What do you mean about "100,000 files in a directory will cause you performance problems"?
I was told by Network Appliance that their WAFFLE filesystem (or whatever) hashes the directory entries internally, so there are *no* scaling issues with regards to directories with many entries in them.
Are you wrong? Or is Network Appliances wrong?
Please help.
Ed Henigin ed@texas.net
ps just what the heck do you mean by 'setting up a directory hashing scheme' ? Are you talking about the MTA and/or POP3 servers having their own databases of filename->inode mappings? Your terminoligy seems vague, maybe that's where my confusion stems.
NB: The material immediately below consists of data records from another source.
(** * A shallow embedding of the @killiandvcz/rest routing layer

    The development follows the JavaScript sources: [Route], [Middleware],
    [Context], [Request] and [Rest].  JavaScript strings are modelled by
    [string] (code units below 256), numbers by [Z], objects by association
    lists of own properties, and every function that can throw returns a
    [Completion].  Asynchronous functions are modelled by their sequential
    meaning: every [await] in the sources waits for the awaited promise, so a
    rejected promise behaves as a thrown value at the [await]. *)

From Stdlib Require Import ZArith Ascii String Sorted.
From stdpp Require Import gmap strings list.

(** ** String primitives of the host language *)
Module JsString.

Definition is_slash (c : ascii) : bool := Ascii.eqb c "/".
Definition is_star (c : ascii) : bool := Ascii.eqb c "*".
Definition is_colon (c : ascii) : bool := Ascii.eqb c ":".
Definition is_backslash (c : ascii) : bool := Ascii.eqb c "\".

Definition in_range (lo hi : nat) (c : ascii) : bool :=
  (lo <=? nat_of_ascii c)%nat && (nat_of_ascii c <=? hi)%nat.

(** The class [\w] of a regular expression without flags: [A-Za-z0-9_]. *)
Definition is_word (c : ascii) : bool :=
  in_range 65 90 c || in_range 97 122 c || in_range 48 57 c || Ascii.eqb c "_".

(** The line terminators that [.] refuses (U+2028 and U+2029 are beyond
    the code units modelled here). *)
Definition is_line_terminator (c : ascii) : bool :=
  Ascii.eqb c "010" || Ascii.eqb c "013".

(** The characters of the class [[.*+?^${}()|[\]\\]]. *)
Definition is_syntax_char (c : ascii) : bool :=
  existsb (Ascii.eqb c)
    ["."; "*"; "+"; "?"; "^"; "$"; "{"; "}"; "("; ")"; "|"; "["; "]"; "\"]%char.

(** [s.replace(/\/\//g, "/")]: one pass, left to right, over
    non-overlapping occurrences of two slashes. *)
Fixpoint replace_double_slash (s : string) : string :=
  match s with
  | String c (String d r as t) =>
      if is_slash c && is_slash d then String "/" (replace_double_slash r)
      else String c (replace_double_slash t)
  | _ => s
  end.

(** [s.replace(/\/$/, "")]: drops one slash at the very end. *)
Fixpoint strip_trailing_slash (s : string) : string :=
  match s with
  | "" => ""
  | String c r =>
      match r with
      | "" => if is_slash c then "" else s
      | _ => String c (strip_trailing_slash r)
      end
  end.

(** [s.toLowerCase()] on the code units modelled here. *)
Definition lower_char (c : ascii) : ascii :=
  if in_range 65 90 c || in_range 192 214 c || in_range 216 222 c
  then ascii_of_nat (nat_of_ascii c + 32) else c.

Fixpoint toLowerCase (s : string) : string :=
  match s with
  | "" => ""
  | String c r => String (lower_char c) (toLowerCase r)
  end.

(** [hay.includes(needle)] *)
Fixpoint includes (needle hay : string) : bool :=
  String.prefix needle hay
  || match hay with
     | "" => false
     | String _ r => includes needle r
     end.

(** [s.split(sep)] for a one-character separator. *)
Fixpoint split_go (sep : ascii) (cur : string) (s : string) : list string :=
  match s with
  | "" => [String.rev cur]
  | String c r =>
      if Ascii.eqb c sep then String.rev cur :: split_go sep "" r
      else split_go sep (String c cur) r
  end.

Definition split (sep : ascii) (s : string) : list string := split_go sep "" s.

(** [(s.match(/\*/g) || []).length] *)
Fixpoint count_stars (s : string) : nat :=
  match s with
  | "" => 0
  | String c r => (if is_star c then 1 else 0) + count_stars r
  end.

Definition starts_with (p : ascii -> bool) (s : string) : bool :=
  match s with
  | String c _ => p c
  | "" => false
  end.

(** [(s.match(/:[^/]+/g) || []).length]: a match starts at a colon that is
    followed by a character other than a slash and runs up to the next
    slash; [inside] says that the scan is within a match. *)
Fixpoint count_params_go (inside : bool) (s : string) : nat :=
  match s with
  | "" => 0
  | String c r =>
      if inside then count_params_go (negb (is_slash c)) r
      else if is_colon c && starts_with (fun d => negb (is_slash d)) r
           then S (count_params_go true r)
           else count_params_go false r
  end.

Definition count_params (s : string) : nat := count_params_go false s.

End JsString.
Lemma build_refresh_fails_inline (now : Z) (remote : Remote) (endpoint method : string)
    (data : JS.jsval) (w : World) (tok r msg : string) :
  accessToken w = Some tok -> tok <> "" ->
  refreshToken w = Some r -> r <> "" ->
  tokenExpirationTime w - 60000 <= now ->
  token_endpoint remote (RefreshGrant r) = TokenFail msg ->
  Build.spotifyApiRequest now remote endpoint method data w
  = (Throw (Error "Authentication expired. Please authenticate again."),
     forgotten (log (TokenPost (RefreshGrant r)) w)).
Proof.
  intros Ha Htok Hr Hrne Hexp Hfail.
  assert (Hpa : present (accessToken w) = true)
    by (rewrite Ha; now apply TokenFacts.present_nonempty).
  assert (Hpr : present (refreshToken w) = true)
    by (rewrite Hr; now apply TokenFacts.present_nonempty).
  assert (Hge : (now >=? tokenExpirationTime w - 60000) = true)
    by (rewrite Z.geb_leb; apply Z.leb_le; lia).
  unfold Build.spotifyApiRequest, Build.refresh_inline, Build.store_refreshed,
    Build.clear_tokens, axios_post_token, toISOString. step.
  rewrite Hpa, Hpr. simpl. rewrite Hpa. simpl. rewrite Hge. simpl.
  rewrite Hpr, Hr. simpl. rewrite Hfail. reflexivity.
Qed.

Lemma build_refresh_out_of_range (now : Z) (remote : Remote) (endpoint method : string)
    (data : JS.jsval) (w : World) (tok r : string) (resp : token_response) :
  accessToken w = Some tok -> tok <> "" ->
  refreshToken w = Some r -> r <> "" ->
  tokenExpirationTime w - 60000 <= now ->
  token_endpoint remote (RefreshGrant r) = TokenOk resp ->
  JS.valid_time (now + expires_in resp * 1000) = false ->
  Build.spotifyApiRequest now remote endpoint method data w
  = (Throw (Error "Authentication expired. Please authenticate again."),
     forgotten (log (TokenPost (RefreshGrant r)) w)).
Proof.
  intros Ha Htok Hr Hrne Hexp Hok Hinvalid.
  assert (Hpa : present (accessToken w) = true)
    by (rewrite Ha; now apply TokenFacts.present_nonempty).
  assert (Hpr : present (refreshToken w) = true)
    by (rewrite Hr; now apply TokenFacts.present_nonempty).
  assert (Hge : (now >=? tokenExpirationTime w - 60000) = true)
    by (rewrite Z.geb_leb; apply Z.leb_le; lia).
  unfold Build.spotifyApiRequest, Build.refresh_inline, Build.store_refreshed,
    Build.clear_tokens, axios_post_token, toISOString. step.
  rewrite Hpa, Hpr. simpl. rewrite Hpa. simpl. rewrite Hge. simpl.
  rewrite Hpr, Hr. simpl. rewrite Hok. simpl.
  destruct (present (refresh_token resp)); simpl; rewrite Hinvalid; reflexivity.
Qed.

Lemma build_expired_without_refresh (now : Z) (remote : Remote)
    (endpoint method : string) (data : JS.jsval) (w : World) (tok : string) :
  accessToken w = Some tok -> tok <> "" ->
  present (refreshToken w) = false -> unusable (disk w) ->
  tokenExpirationTime w - 60000 <= now ->
  exists w',
    Build.spotifyApiRequest now remote endpoint method data w
    = (Throw (Error "Authentication expired. Please authenticate again."), w')
    /\ tokens w' = (None, refreshToken w, 0)
    /\ disk w' = disk w /\ same_count is_network w w'.
Proof.
  intros Ha Htok Hr Hu Hexp.
  assert (Hpa : present (accessToken w) = true)
    by (rewrite Ha; now apply TokenFacts.present_nonempty).
  destruct (reload_inline_unusable w Hu) as (w1 & Hre & Ht & Hd & _ & Hn).
  unfold tokens in Ht. injection Ht as Ha1 Hr1 Ht1.
  assert (Hge : (now >=? tokenExpirationTime w1 - 60000) = true)
    by (rewrite Ht1, Z.geb_leb; apply Z.leb_le; lia).
  unfold Build.spotifyApiRequest, Build.refresh_inline. step.
  rewrite Hpa, Hr. simpl. rewrite Hre. simpl.
  rewrite Ha1, Hpa. simpl. rewrite Hge. simpl. rewrite Hr1, Hr. simpl.
  eexists. split; [reflexivity|]. unfold tokens. simpl. rewrite Hr1.
  repeat split; assumption.
Qed.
-- ---------- Forwarded message ---------- Date: Wed, 02 Jul 1997 17:54:13 +0100 From: Dom Mitchell hdm@demon.net To: Alan Judge Alan.Judge@indigo.ie Cc: toasters@mathworks.com Subject: Re: Filers for a large mail environment
[...deletia...]
Shared maildrops are a different issue. If you use something like qmail[1], OTOH, there are simply no locking issues whatsoever (and easy POP3 support, but no IMAP). We do something similiar (although propietary) for about 100,000 users, and it works well. Don't ^^^^^ forget to set up a directory hashing scheme, though as 100,000 ^^^^^^^^^^^^^^^^^^^^^^^^^^^^^^^^^^^^^^^^^^^^^^^^^^^^^^^^^^^^^^ files in a directory will also cause you performance problems. :-) ^^^^^^^^^^^^^^^^^^^^^^^^^^^^^^^^^^^^^^^^^^^^^^^^^^^^^^^^^^^^^^
-Dom
-----End of forwarded message-----
On Wed, 2 Jul 1997, Edward Henigin wrote:
I wanna talk this out.
What do you mean about "100,000 files in a directory will cause you performance problems"?
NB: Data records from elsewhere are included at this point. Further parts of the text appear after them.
(** A closure obtained while tracing was on keeps working after [disable]:
    it runs the function in its cell and records nothing. *)
Theorem stale_closure_passes_through (w : Runtime) (c : nat) (func : Callable)
    (call : Callable -> result Z) (t0 t1 : Q) :
  cells w !! c = Some (Some func) ->
  wrapped_function c call t0 t1 (disable w).2 = (call func, (disable w).2).
Proof.
  intros Hc. unfold wrapped_function.
  assert (E : cells (disable w).2 = cells w).
  { unfold disable. destruct (_enabled (self w)); [|reflexivity]. simpl.
    apply (restore_fold_frame (_original_builtins (self w))
             (settrace (_original_trace_function (self w)) w)). }
  rewrite E, Hc, disable_disabled. reflexivity.
Qed.

Lemma stale_closure_passes_through_witness :
  cells (enable (Some [time_sleep]) fresh).2 !! 0 = Some (Some time_sleep) /\
  wrapped_function 0 returns_own_id 0 1 (disable (enable (Some [time_sleep]) fresh).2).2
  = (returns_own_id time_sleep, (disable (enable (Some [time_sleep]) fresh).2).2).
Proof.
  assert (H : cells (enable (Some [time_sleep]) fresh).2 !! 0 = Some (Some time_sleep))
    by (vm_compute; reflexivity).
  split; [exact H|].
  apply (stale_closure_passes_through _ 0 time_sleep returns_own_id 0 1 H).
Defined.

Lemma step_keeps_enabled w o :
  is_disable o = false -> _enabled (self w) = true ->
  _enabled (self (step w o)) = true /\
  _original_trace_function (self (step w o)) = _original_trace_function (self w) /\
  sys_trace (step w o) = sys_trace w.
Proof.
  intros Hd En. destruct (is_lifecycle o) eqn:L.
  - destruct o; try discriminate; simpl.
    + unfold enable. rewrite En. destruct functions; [|repeat split; exact En].
      destruct (update_functions_fields l w) as (E1 & _ & _ & E4 & E5).
      rewrite E1, E4, E5. repeat split. exact En.
    + destruct (update_functions_fields functions w) as (E1 & _ & _ & E4 & E5).
      rewrite E1, E4, E5. repeat split. exact En.
  - destruct (step_same_control w o L) as (E1 & _ & _ & _ & _ & E6 & E7 & _).
    rewrite E1, E6, E7. repeat split. exact En.
Qed.

Lemma run_keeps_enabled ops : forall w,
  forallb (fun o => negb (is_disable o)) ops = true ->
  _enabled (self w) = true ->
  _enabled (self (run ops w)) = true /\
  _original_trace_function (self (run ops w)) = _original_trace_function (self w) /\
  sys_trace (run ops w) = sys_trace w.
Proof.
  induction ops as [|o ops IH]; intros w Hall En; simpl in *; [repeat split; exact En|].
  apply andb_prop in Hall as [Ho Hall]. apply negb_true_iff in Ho.
  destruct (step_keeps_enabled w o Ho En) as (E1 & E2 & E3).
  destruct (IH (step w o) Hall E1) as (G1 & G2 & G3).
  rewrite G2, G3, E2, E3. repeat split. exact G1.
Qed.



(** ** Which functions are measured *)

Lemma find_traced_none code traced :
  Forall (fun f => __code__ f <> Some code) traced -> find_traced code traced = None.
Proof.
  unfold find_traced. induction 1 as [|f traced Hf _ IH]; simpl; [reflexivity|].
  destruct (__code__ f) as [c|]; [|exact IH].
  destruct (Pos.eqb_spec c code) as [->|_]; [congruence | exact IH].
Qed.

Lemma find_traced_some code traced func :
  find_traced code traced = Some func -> In func traced /\ __code__ func = Some code.
Proof.
  unfold find_traced. intros H. apply find_some in H as [Hin Hc].
  split; [exact Hin|]. destruct (__code__ func) as [c|]; [|discriminate].
  apply Pos.eqb_eq in Hc. congruence.
Qed.

(** A call and return of a frame whose code object belongs to no traced
    function leaves the runtime as it is. *)
Lemma untargeted_call_ignored w fr t0 t1 :
  Forall (fun f => __code__ f <> Some (f_code fr)) (_traced_functions (self w)) ->
  _call_stack (self w) !! frame_id fr = None ->
  _trace_function fr Call t0 w = (None, w) /\
  run_events [(fr, Call, t0); (fr, Return, t1)] w = w.
Proof.
  intros Hno Hfree.
  assert (E : _trace_function fr Call t0 w = (None, w)).
  { simpl. rewrite (find_traced_none _ _ Hno). reflexivity. }
  split; [exact E|].
  change (run_events [(fr, Call, t0); (fr, Return, t1)] w)
    with (_trace_function fr Return t1 (_trace_function fr Call t0 w).2).2.
  rewrite E. simpl. rewrite Hfree. reflexivity.
Qed.

Lemma enable_registers_targets_aux (fs : list Callable) (w : Runtime) :
  let w' := (enable (Some fs) w).2 in
  (forall f, pyset_mem f (_decorated_functions (self w)) = true ->
             pyset_mem f (_traced_functions (self w')) = true) /\
  (forall f, In f fs ->
     if _is_builtin_function f
     then pyset_mem f (_builtin_functions (self w')) = true
     else pyset_mem f (_traced_functions (self w')) = true) /\
  (forall g, In g (_traced_functions (self w')) ->
     In g (_decorated_functions (self w)) \/
     (In g fs /\ _is_builtin_function g = false)) /\
  _decorated_functions (self w') = _decorated_functions (self w) /\
  _call_stack (self w') = _call_stack (self w).
Proof.
  cbv zeta.
  assert (H : exists b0,
             _traced_functions (self (enable (Some fs) w).2)
             = add_all (List.filter (fun f => negb (_is_builtin_function f)) fs)
                       (_decorated_functions (self w)) /\
             _builtin_functions (self (enable (Some fs) w).2)
             = add_all (List.filter _is_builtin_function fs) b0 /\
             _decorated_functions (self (enable (Some fs) w).2)
             = _decorated_functions (self w) /\
             _call_stack (self (enable (Some fs) w).2) = _call_stack (self w)).
  { destruct (_enabled (self w)) eqn:En.
    - exists []. unfold enable. rewrite En.
      destruct (update_functions_traced fs w En) as [E1 E2].
      destruct (update_functions_fields fs w) as (_ & E3 & E4 & _).
      repeat split; assumption.
    - exists (_builtin_functions (self w)).
      destruct (enable_disabled_traced (Some fs) w En) as (E1 & E2 & E3 & E4 & _).
      rewrite E1, E2, E3, E4. destruct fs; repeat split. }
  destruct H as (b0 & E1 & E2 & E3 & E4). rewrite E1, E2, E3, E4.
  split; [|split; [|split; [|split; reflexivity]]].
  - intros f Hf. apply add_all_mem. left. exact Hf.
  - intros f Hin. destruct (_is_builtin_function f) eqn:B.
    + apply add_all_mem. right. apply in_map. apply filter_In. split; assumption.
    + apply add_all_mem. right. apply in_map. apply filter_In. rewrite B. split; [assumption|reflexivity].
  - intros g Hin. apply add_all_in in Hin as [Hin|Hin]; [left; exact Hin|].
    apply filter_In in Hin as [Hin B]. right. split; [exact Hin|].
    apply negb_true_iff, B.
Qed.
NetApps (running the current code) have problems with directory files larger than 8Mbytes. How many files this is depends on the length of the filenames. I believe that they are tring to fix this problem
I ran into this on a filer that was running inn. the control/cancel dir had grown to 10MB and ther filer was hanging periodically with 100% cpu utilization
joel
Joel Gallun wrote:
On Wed, 2 Jul 1997, Edward Henigin wrote:
I wanna talk this out. What do you mean about "100,000 files in a directory will
cause you performance problems"?
NetApps (running the current code) have problems with directory files larger than 8Mbytes. How many files this is depends on the length of the filenames. I believe that they are tring to fix this problem
For those on release 4.x.
If anyone running usenet news (or with a real need for this sort of thing) is interested, please email me directly for information about a kernel we are testing. We could use a couple more people to help test the kernel out, and you might win some performance in the process.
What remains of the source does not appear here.